As my friends, if you don't know what to do or say, maybe I can provide some insight.  It's wonderful to hear that you're there to help.  That's all I want or need.  I don't know the answers to a lot of questions being asked right now.  And I feel like I'm doing a lot of stuff to make other people feel okay about my cancer. "Don't worry, I'll be fine."  Honestly, I really don't know how it's going to turn out.

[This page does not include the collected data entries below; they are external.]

(* ===== verification/TcpProps.v ===== *)
(** * TcpProps: the correctness theorems of the TCP server *)

From S2P Require Import Prelude Types State BufferProvider BufferPool BufferPoolSpec BufferPoolProps.
From S2P Require Import Buffer BufferSpec.
From S2P Require Import Kernel Controller ControllerSpec TaskPool BlockQueue ThreadPool ThreadPoolInv.
From S2P Require Import Task TaskProps TaskSpec Tcp TcpSpec TcpIo TcpFrame TcpLoops.
Import SPSockTcp.

(** What Release relies on: [reset] is defined when no buffer is out. *)
Class BufferResetLaws (P : Type) `{BufferProviderLaws P cap} `{BufferReset P} :=
  buffer_reset_law p : lent p [] -> exists p', buffer_reset p = Some p'.

#[export] Instance pool_reset : BufferReset SPTcpBufferPool.state :=
  {| buffer_reset := SPTcpBufferPool.reset |}.

#[export] Instance pool_reset_laws grant cfg :
  BufferResetLaws SPTcpBufferPool.state (H := pool_provider grant cfg) (H0 := pool_laws grant cfg).
Proof.
  intros p [Hc (v & Hinv & Hout)].
  destruct (releaseAllBlocks_spec cfg p v Hinv) as (h & q & Hrun & _).
  { by apply Permutation_nil_r. }
  exists (h, SPTcpBufferPool.init). simpl. unfold SPTcpBufferPool.reset. by rewrite Hrun.
Qed.

Section lemmas.
Context {W P TP U : Type} {cap : BUFFER_TYPE -> Z}.
Context `{HW : Kernel W} `{HP : BufferProviderLaws P cap} `{HT : TaskPool SockTaskTcp TP}.
Context `{HB : BufferReset P} `{HC : Callbacks U}.
Context (cfg : SPTcpConfig).
Implicit Types s : state W P TP U.

(** ** The descriptors of a refused connection *)


(** ** Destroying the map *)

Record clearing s0 (l : list Z) s : Prop := {
  cl_inv : exists d, conn_inv cfg d s;
  cl_nodup : NoDup l;
  cl_keys : forall f, f ∈ l <-> is_Some (connections (inst s) !! f);
  cl_env : env s = env s0;
  cl_instance : instance s = instance s0 }.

I don't have energy to talk to the many survivors that people are offering.  It's kind and generous to offer, but it's so stressful to me to try and make time for more people.  I can barely keep up.  I need time to process what is going on.  I need time to wallow, for at least a moment, in what is taking over my body.  I need time to figure out what my plans are, the what ifs, the challenges.  I just need time and support.

If you are going to pray, pray for one thing only, strength.  I do not question God's plan or ask him to change the course of my life.  I trust that he knows what he's doing.  I just ask that I am strong enough to handle what he gives.

This has been a relentless storm.  I have taken a beating over and over, and I wasn't even standing upright yet when I was hit again.   But I will fight as hard as I have to, for as long as I can.  After all, I did say I was Anncredible.